In brief, frozen sections (14 μm thick) were cut coronally through the cortex and striatum formation. Sections were thaw-mounted onto Superfrost Plus Microscope Slides (Fisher Scientific #12-550-15). The sections were fixed in 4% formaldehyde for 10 min, dehydrated in increasing concentrations of ethanol for 5 min, and finally air-dried. Tissues were then pretreated for protease digestion for 10 min at room temperature. Probe hybridization and amplification were performed at 40°C using HybEZ hybridization oven (Advanced Cell Diagnostics, Hayward, CA, USA). The probes used in this study were three synthetic oligonucleotides complementary to the nucleotide (nt) sequence 1488–2346 of Mm-Shank3, nt 62–3113 of Mm-Gad1-C3, nt 552–1506 of Mm-Gad2-C2, nt 464–1415 of Mm-Slc17a7/Vglut1-C2, and nt 1986–2998 of Mm-Slc17a6/Vglut2-C3 (Advanced Cell Diagnostics, Hayward, CA, USA). The labeled probes were conjugated to Alexa Fluor 488, Atto 550, and Atto 647. The sections were hybridized with the labeled probe mixture at 40°C for 2 h per slide. Unbound hybridization probes were removed by washing the sections three times with 1× wash buffer at room temperature for 2 min. Following steps for signal amplification included incubations at 40°C with Amplifier 1-FL for 30 min, with Amplifier 2-FL for 15 min, with Amplifier 3-FL for 30 min and with Amplifier 4 Alt B-FL for 15 min. Each amplifier solution was removed by washing with 1× wash buffer at room temperature for 2 min. The slides were viewed, analyzed and photographed using TCS SP8 Dichroic/CS (Leica), and the ImageJ program (NIH) was used to analyze the images.

Brain Lysates

Brains from Shank3Δ14–16 mice and their WT littermates (13 weeks; male), and those from Viaat-Cre;Shank3fl/fl mice and their WT littermates (12 weeks; female), were extracted and dissected on ice into cortex, thalamus, striatum and hippocampus, followed by homogenization with ice-cold homogenization buffer (0.32 M sucrose, 10 mM HEPES, pH 7.4, 2 mM EDTA, pH 8.0, 2 mM EGTA, pH8.0, protease inhibitors, phosphatase inhibitors).
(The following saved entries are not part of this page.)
Lemma metadata_path_shape (user id : string) :
  Js.startsWith (getUserFolder user) (getMetadataPath user id) = true
  /\ endsWith (getMetadataPath user id) ".json" = true.
Proof.
  unfold getUserFolder, getMetadataPath. split.
  - change "/.metadata/" with ("/" +:+ ".metadata/").
    rewrite <- !append_assoc. rewrite !append_assoc. rewrite <- append_assoc.
    apply startsWith_append.
  - rewrite <- !append_assoc. apply endsWith_append.
Qed.

Lemma hex_lower_is_hex (n : Z) : is_hex (hex_lower n) = true.
Proof.
  unfold hex_lower. cbv zeta.
  assert (Hd : 0 <= Z.land n 15 < 16).
  { change 15 with (Z.ones 4). rewrite Z.land_ones by lia.
    apply Z.mod_pos_bound. lia. }
  revert Hd. generalize (Z.land n 15). intros d Hd.
  assert (Hk : d = Z.of_nat (Z.to_nat d)) by lia.
  assert (Hlt : (Z.to_nat d < 16)%nat) by lia.
  rewrite Hk. clear Hk Hd. revert Hlt. generalize (Z.to_nat d). intros k Hlt.
  do 16 (destruct k as [|k]; [reflexivity|]). lia.
Qed.

(** What [crypto.randomUUID()] gives has the shape of a UUID, whatever
    the random bytes. *)
Lemma randomUUID_is_uuid (random : nat -> Z) : is_uuid (randomUUID random) = true.
Proof.
  unfold randomUUID, hex_bytes, hex_byte. cbv zeta.
  cbn [List.map List.fold_right].
  repeat (rewrite ?append_cons, ?append_nil).
  unfold is_uuid, dash_then.
  cbn [hex_run]. rewrite !hex_lower_is_hex. reflexivity.
Qed.

(** C5 (as amended).  [create_note] with the text [Buy milk] and the
    type [task], for any caller and any random bytes.  The identifier
    drawn is a UUID.  When both writes are served, the response carries
    that UUID, a title made from the text ([Task: Buy milk]), a word
    count of 2, and the two storage paths [user/<id>.md] and
    [user/.metadata/<id>.json], which lie under the folder of the caller
    and end in [.md] and [.json].  When the write of the note or the
    write of the sidecar rejects, the call rejects with that error and
    there is no response; a rejected write of the note is the only call
    made and leaves the bucket as it was. *)
Theorem create_note_buy_milk
    (JSON_stringify : JsVal -> string) (toISOString : Z -> string)
    (env : Env) (props : Props) (random : nat -> Z) (timestamp : Z) (w : World) :
  let id := randomUUID random in
  let run :=
    create_note JSON_stringify toISOString env props id timestamp
      (mkCreateArgs "Buy milk" None (Some task)) w in
  is_uuid id = true
  /\ exists primary sidecar,
       body primary = "Buy milk"
       /\ match NOTES_rejects env (R2Put (getNotePath (email props) id) primary),
                NOTES_rejects env (R2Put (getMetadataPath (email props) id) sidecar) with
          | Some e, _ =>
              run = (Rejected e,
                     record_call (R2Put (getNotePath (email props) id) primary) w)
          | None, Some e => fst run = Rejected e
          | None, None =>
              exists resp,
                fst run = Resolved resp
                /\ resp_id resp = id
                /\ is_uuid (resp_id resp) = true
                /\ title (resp_metadata resp) = generateTitle "Buy milk" (Some task)
                /\ title (resp_metadata resp) = "Task: Buy milk"
                /\ word_count (resp_metadata resp) = 2
                /\ storage_note resp = getNotePath (email props) id
                /\ storage_sidecar resp = getMetadataPath (email props) id
                /\ Js.startsWith (getUserFolder (email props)) (storage_note resp) = true
                /\ endsWith (storage_note resp) ".md" = true
                /\ Js.startsWith (getUserFolder (email props)) (storage_sidecar resp) = true
                /\ endsWith (storage_sidecar resp) ".json" = true
          end.
Proof.
  intros id run. split; [apply randomUUID_is_uuid|].
  subst run. unfold create_note, bind, NOTES_put, r2_call, ret. cbv zeta.
  fold (getNotePath (email props) id). fold (getMetadataPath (email props) id).
  match goal with
  | |- context [NOTES_rejects env (R2Put (getNotePath (email props) id) ?v1)] =>
      match goal with
      | |- context [NOTES_rejects env (R2Put (getMetadataPath (email props) id) ?v2)] =>
          exists v1, v2
      end
  end.
  split; [reflexivity|].
  destruct (NOTES_rejects env (R2Put (getNotePath (email props) id) _)) as [e|];
    [reflexivity|].
  cbn [objects calls record_call].
  destruct (NOTES_rejects env (R2Put (getMetadataPath (email props) id) _)) as [e|];
    [reflexivity|].
  eexists. split; [reflexivity|].
  cbn [resp_id resp_metadata storage_note storage_sidecar title word_count arg_text
       arg_title arg_note_type].
  repeat split; try reflexivity; try apply randomUUID_is_uuid;
    try apply note_path_shape; apply metadata_path_shape.
Qed.
(** * face_detection: capture, detect, annotate, display

    A shallow embedding of the Python sources
      backend/config_loader.py, backend/image_captor.py,
      frontend/image_displayer.py, backend/object_detection_models.py
    followed by the properties of the natural-language specification.

    Conventions of the embedding.
    - A Python method that mutates [self] or the outside world is a function
      in the state-and-exception monad [M S], where [S] is the state it
      touches.  A raised exception keeps the state reached so far.
    - numpy and Python floating-point scalars are modelled by the rational
      numbers they denote (type [Q]).  The rows of [boxes.data] are numpy
      [float32] scalars; where the code computes with them the result is
      rounded to single precision ([f32]), as numpy 2 does.  NaN, the
      infinities and exponent overflow are outside the model.
    - External libraries (OpenCV, pylon, ultralytics, the file system, the
      clock, the keyboard) appear as explicit state: device records, the
      table of HighGUI windows, and lists of the answers the environment is
      going to give. *)

From Stdlib Require Import ZArith QArith Qabs Qpower Ascii String List Lia Lqa Bool.
From stdpp Require Import gmap strings list fin_maps pretty.
Import ListNotations.

Open Scope string_scope.
Open Scope list_scope.
Open Scope Z_scope.

(** ** Python exceptions and the state-and-exception monad *)

Inductive exn : Type :=
| Exception (msg : string)
| ValueError (msg : string)
| AttributeError (obj attr : string)
| ZeroDivisionError (msg : string)
| cv2_error (msg : string)
| TimeoutException (msg : string)
| IndexError (msg : string)
| ExternalError (msg : string).

(** [str(e)] *)
Definition exn_str (e : exn) : string :=
  match e with
  | Exception m | ValueError m | ZeroDivisionError m | cv2_error m
  | TimeoutException m | IndexError m | ExternalError m => m
  | AttributeError o a => "'" +:+ o +:+ "' object has no attribute '" +:+ a +:+ "'"
  end.

Inductive res (A : Type) : Type :=
| Ok (a : A)
| Raise (e : exn).
Arguments Ok {A} a.
Arguments Raise {A} e.

Definition M (S A : Type) : Type := S -> res A * S.

Definition ret {S A} (a : A) : M S A := fun s => (Ok a, s).

Definition raise {S A} (e : exn) : M S A := fun s => (Raise e, s).

Definition bind {S A B} (m : M S A) (k : A -> M S B) : M S B :=
  fun s => match m s with
           | (Ok a, s') => k a s'
           | (Raise e, s') => (Raise e, s')
           end.

Definition gets {S A} (f : S -> A) : M S A := fun s => (Ok (f s), s).

Definition modify {S} (f : S -> S) : M S unit := fun s => (Ok tt, f s).

(** [try: ... except Exception: handler] *)
Definition try_except {S A} (m : M S A) (handler : exn -> M S A) : M S A :=
  fun s => match m s with
           | (Ok a, s') => (Ok a, s')
           | (Raise e, s') => handler e s'
           end.

(** Run a method of a component stored in a part of the state. *)
Definition zoom {S T A} (get : S -> T) (set : T -> S -> S) (m : M T A) : M S A :=
  fun s => let '(r, t') := m (get s) in (r, set t' s).

Declare Scope py_scope.
Delimit Scope py_scope with py.
Notation "'do' x <- c ; k" := (bind c (fun x => k))
  (at level 10, x name, c at level 100, k at level 200) : py_scope.
Notation "'do' ' p <- c ; k" := (bind c (fun x => match x with p => k end))
  (at level 10, p pattern, c at level 100, k at level 200) : py_scope.
Notation "c ;; k" := (bind c (fun _ => k))
  (at level 100, k at level 200, right associativity) : py_scope.
Open Scope py_scope.

(** ** Numbers *)

(** Python's [int(x)] on a float: truncation towards zero. *)
Definition py_int (x : Q) : Z := Z.quot (Qnum x) (Zpos (Qden x)).

(** [x > y] on floats. *)
Definition Qgtb (x y : Q) : bool := negb (Qle_bool x y).

(** Rounding to the nearest integer, ties to the even one (the rule of
    Python's [round] and of numpy's [rint]). *)
Definition round_half_even (x : Q) : Z :=
  let n := Qnum x in
  let d := Zpos (Qden x) in
  let f := n / d in
  let r := n mod d in
  match 2 * r ?= d with
  | Lt => f
  | Gt => f + 1
  | Eq => if Z.even f then f else f + 1
  end.

(** *** Single precision

    A finite [float32] is a multiple of [2^q] with less than [2^24] units,
    where [q] is 23 below the binary exponent of the number and at least
    -149 (the subnormal numbers). *)

Definition pow2 (k : Z) : Q := (2 ^ k)%Q.

(** The binary exponent [e] of a number other than zero:
    [2^e <= |x| < 2^(e+1)]. *)
Definition binade (x : Q) : Z :=
  let e0 := Z.log2 (Z.abs (Qnum x)) - Z.log2 (Zpos (Qden x)) in
  if Qle_bool (pow2 e0) (Qabs x) then e0 else e0 - 1.

(** The exponent of the unit in the last place of the float32 format at [x]. *)
Definition ulp_exponent (x : Q) : Z := Z.max (binade x) (-126) - 23.

(** The [float32] nearest to [x], ties to the even significand: what a cast
    to [float32] and every [float32] operation return for the exact result
    [x]. *)
Definition f32 (x : Q) : Q :=
  let q := ulp_exponent x in
  (inject_Z (round_half_even (x * pow2 (- q))) * pow2 q)%Q.

(** [x > y] for a numpy [float32] scalar [x] and a Python float [y].  Under
    the promotion rules of numpy 2 the Python float takes the type of the
    numpy scalar: it is cast to [float32], and the comparison is made
    there. *)
Definition float32_gt (x y : Q) : bool := Qgtb x (f32 y).

(** [round(x, 2)] for a numpy [float32] scalar [x], as a number of
    hundredths: numpy multiplies by 100 in single precision and rounds the
    product to the nearest integer. *)
Definition round2_hundredths (x : Q) : Z := round_half_even (f32 (x * 100)).

(** [round(x, 2)], as a number: the hundredths divided by 100 in single
    precision. *)
Definition round2 (x : Q) : Q := f32 (round2_hundredths x # 100).

(** [str] of the [float32] nearest to [c] hundredths: the shortest decimal
    that reads back as that [float32], in positional notation with at least
    one digit after the point ("0.91", "0.9", "1.0").  For less than a
    million hundredths that decimal is [c / 100] itself; a confidence has at
    most a hundred. *)
Definition str_hundredths (c : Z) : string :=
  let a := Z.abs c in
  let frac := a mod 100 in
  (if (c <? 0)%Z then "-" else EmptyString)
  +:+ pretty (a / 100) +:+ "."
  +:+ (if (frac mod 10 =? 0)%Z then pretty (frac / 10)
       else pretty (frac / 10) +:+ pretty (frac mod 10)).
(** X3: what a refused submission leaves on disk, once the upload was
    stored under its name. A refused archive (no readable archive, no
    member with an allowed extension, or a first video with a bad header
    or a bad checksum) is removed from the upload directory again; a
    refused file that is no archive stays where the route stored it. No
    other path changes, but for one: when the first video fails its
    checksum, the part of it that was copied stays under the extraction
    target. *)
Theorem refused_upload_on_disk
    (env : Env) (file : Routes.UploadFile) (name : string) (w : World) (u : User) :
  db_up env = true ->
  user_named (db w) name = Some u ->
  writable env (tmp_path_of file) ->
  Rejection env file ->
  let run := Routes.upload_video env file name w in
  let partly_copied (member copied : string) :=
    names_archive file = true
    /\ first_video_member (members_of (Routes.uf_content file)) = Some member
    /\ member_state env member = BadChecksum copied in
  fs (snd run) !! tmp_path_of file
  = (if names_archive file then None else Some (Routes.uf_content file))
  /\ (forall member copied,
      partly_copied member copied ->
      fs (snd run) !! Routes.extraction_target member = Some (Raw copied))
  /\ (forall p,
      p <> tmp_path_of file ->
      (forall member copied,
         partly_copied member copied -> p <> Routes.extraction_target member) ->
      fs (snd run) !! p = fs w !! p).
Proof.
  intros Hdb Huser Hopen Hrejected. cbv zeta.
  assert (Hstored : fs (upload_stored file w) !! tmp_path_of file
                    = Some (Routes.uf_content file))
    by apply lookup_insert_eq.
  assert (Hother : forall p, p <> tmp_path_of file ->
                   delete (tmp_path_of file) (fs (upload_stored file w)) !! p = fs w !! p).
  { intros p Hp. rewrite lookup_delete_ne by (intros Heq; apply Hp; symmetry; exact Heq).
    apply lookup_insert_ne. intros Heq; apply Hp; symmetry; exact Heq. }
  destruct (names_archive file) eqn:Hzip.
  - pose proof (validate_upload_verdict env file (upload_stored file w) Hstored)
      as Hverdict.
    pose proof (rejection_verdict env file Hrejected) as Hinvalid.
    rewrite <- Hverdict in Hinvalid.
    assert (Hearly :
              (forall entries member,
                 Routes.uf_content file = ZipArchive entries ->
                 first_video_member entries = Some member ->
                 member_state env member = BadHeader) ->
              fs (snd (Routes.upload_video env file name w)) !! tmp_path_of file = None
              /\ (forall p, p <> tmp_path_of file ->
                            fs (snd (Routes.upload_video env file name w)) !! p
                            = fs w !! p)
              /\ (forall member copied,
                     first_video_member (members_of (Routes.uf_content file))
                     = Some member ->
                     member_state env member <> BadChecksum copied)).
    { intros Hheader.
      rewrite (upload_video_blocks env file name w u Hdb Huser Hopen).
      pose proof (validate_upload_removes_rejected_archive env file
                    (upload_stored file w) Hzip Hstored Hheader) as Hfs.
      destruct (Routes.validate_upload _ _ _ (upload_stored file w)) as [[e | fn] w2];
        simpl in Hinvalid, Hfs; [| discriminate Hinvalid].
      simpl snd. rewrite Hfs.
      split; [apply lookup_delete_eq |]. split; [exact Hother |].
      intros member copied Hmember Hstate.
      destruct (Routes.uf_content file) as [data | entries]; [discriminate Hmember |].
      simpl in Hmember. rewrite (Hheader entries member eq_refl Hmember) in Hstate.
      discriminate Hstate. }
    destruct Hrejected
      as [data _ Hraw | entries _ Harchive Hnone
          | entries member _ Harchive Hfirst Hstate
          | entries member copied _ Harchive Hfirst Hstate Htarget
          | Hno _];
      [| | | | congruence].
    1-3: (destruct Hearly as (Htmp & Hrest & Hnever);
          [intros entries0 member0 Hentries Hmember; rewrite Hentries in *;
           try discriminate; try (injection Harchive as <-); congruence |];
          split; [exact Htmp |]; split;
          [intros member0 copied0 (_ & Hmember & Hstate0);
           exfalso; exact (Hnever member0 copied0 Hmember Hstate0)
          | intros p Hp _; exact (Hrest p Hp)]).
    clear Hearly.
    rewrite (upload_video_blocks env file name w u Hdb Huser Hopen).
    assert (Hstored' : fs (upload_stored file w) !! tmp_path_of file
                       = Some (ZipArchive entries))
      by (rewrite <- Harchive; exact Hstored).
    pose proof (validate_upload_keeps_copied_part env file (upload_stored file w)
                  entries member copied Hzip Hstored' Hfirst Hstate Htarget) as Hfs.
    destruct (first_video_member_entry entries member Hfirst) as (Hallowed & _).
    pose proof (extraction_target_is_not_tmp file member Hzip Hallowed) as Hne.
    destruct (Routes.validate_upload _ _ _ (upload_stored file w)) as [[e | fn] w2];
      simpl in Hinvalid, Hfs; [| discriminate Hinvalid].
    simpl snd. rewrite Hfs. rewrite Harchive. simpl members_of.
    split; [apply lookup_delete_eq |]. split.
    + intros member0 copied0 (_ & Hmember & Hstate0).
      rewrite Hfirst in Hmember. injection Hmember as <-.
      rewrite Hstate in Hstate0. injection Hstate0 as <-.
      rewrite lookup_delete_ne by (intros Heq; apply Hne; symmetry; exact Heq).
      apply lookup_insert_eq.
    + intros p Hp Hnot.
      rewrite lookup_delete_ne by (intros Heq; apply Hp; symmetry; exact Heq).
      rewrite lookup_insert_ne
        by (intros Heq; apply (Hnot member copied); [repeat split; assumption |];
            symmetry; exact Heq).
      apply lookup_insert_ne. intros Heq; apply Hp; symmetry; exact Heq.
  - rewrite (upload_video_plain env file name w u Hdb Huser Hopen Hzip).
    assert (Hsuffix : Routes.allowed_suffix (tmp_path_of file) = false).
    { destruct Hrejected as [data Hyes _ | entries Hyes _ _ | entries member Hyes _ _ _
                             | entries member copied Hyes _ _ _ _ | _ Hsuffix];
        try (rewrite Hzip in Hyes; discriminate Hyes). exact Hsuffix. }
    rewrite Hsuffix. simpl snd. simpl fs.
    split; [apply lookup_insert_eq |]. split.
    + intros member copied (Hyes & _). discriminate Hyes.
    + intros p Hp _. apply lookup_insert_ne. intros Heq; apply Hp; symmetry; exact Heq.
Qed.
(* ===== verification/_CoqProject ===== *)
-Q . S2P
Prelude.v
Turnstile.v
Nullifier.v
Burn.v
AnchorLog.v
Tree.v
Bundle.v
ShieldedState.v
StateRoot.v
Limbs.v
MuHash.v
Tx.v
Encoding.v
TxHash.v
BundleVerify.v
ScriptNum.v
DataStack.v
ScriptMeter.v
Covenants.v
ScriptParse.v
ScriptBuilder.v
IndexMap.v
DbCache.v
ZkPrecompiles.v
Engine.v
Opcodes.v
ScriptEngine.v
ExampleCrypto.v
EngineSafe.v
EngineCache.v
Multisig.v
TxValidator.v
TxIsolation.v
TxScripts.v
TxContext.v
ShieldedStores.v
ShieldedManager.v
ShieldedSnapshots.v
Coinbase.v
CoinbaseNotes.v
Mergeset.v
ChainWalk.v
ChainSpec.v
ChainExample.v
ReorgSafety.v
SelectedChain.v
History.v
WalletStart.v
HistoryBackfill.v
HistoryVerify.v
HistorySafety.v
HistoryFlow.v
HistorySync.v
HistoryExample.v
Total lysates were prepared by boiling with β-mercaptoethanol directly after homogenization.

Western Blot

Total brain lysates separated in electrophoresis and transferred to a nitrocellulose membrane were incubated with primary antibodies to Shank3 (#2036 guinea pig polyclonal antibodies raised against aa 1289–1318 of the mouse Shank3 protein, 1:500; Lee et al., 2015) and α-tubulin (Sigma T5168; 1:1,000) at 4°C overnight. Fluorescent secondary antibody signals were detected using Odyssey® Fc Dual Mode Imaging System.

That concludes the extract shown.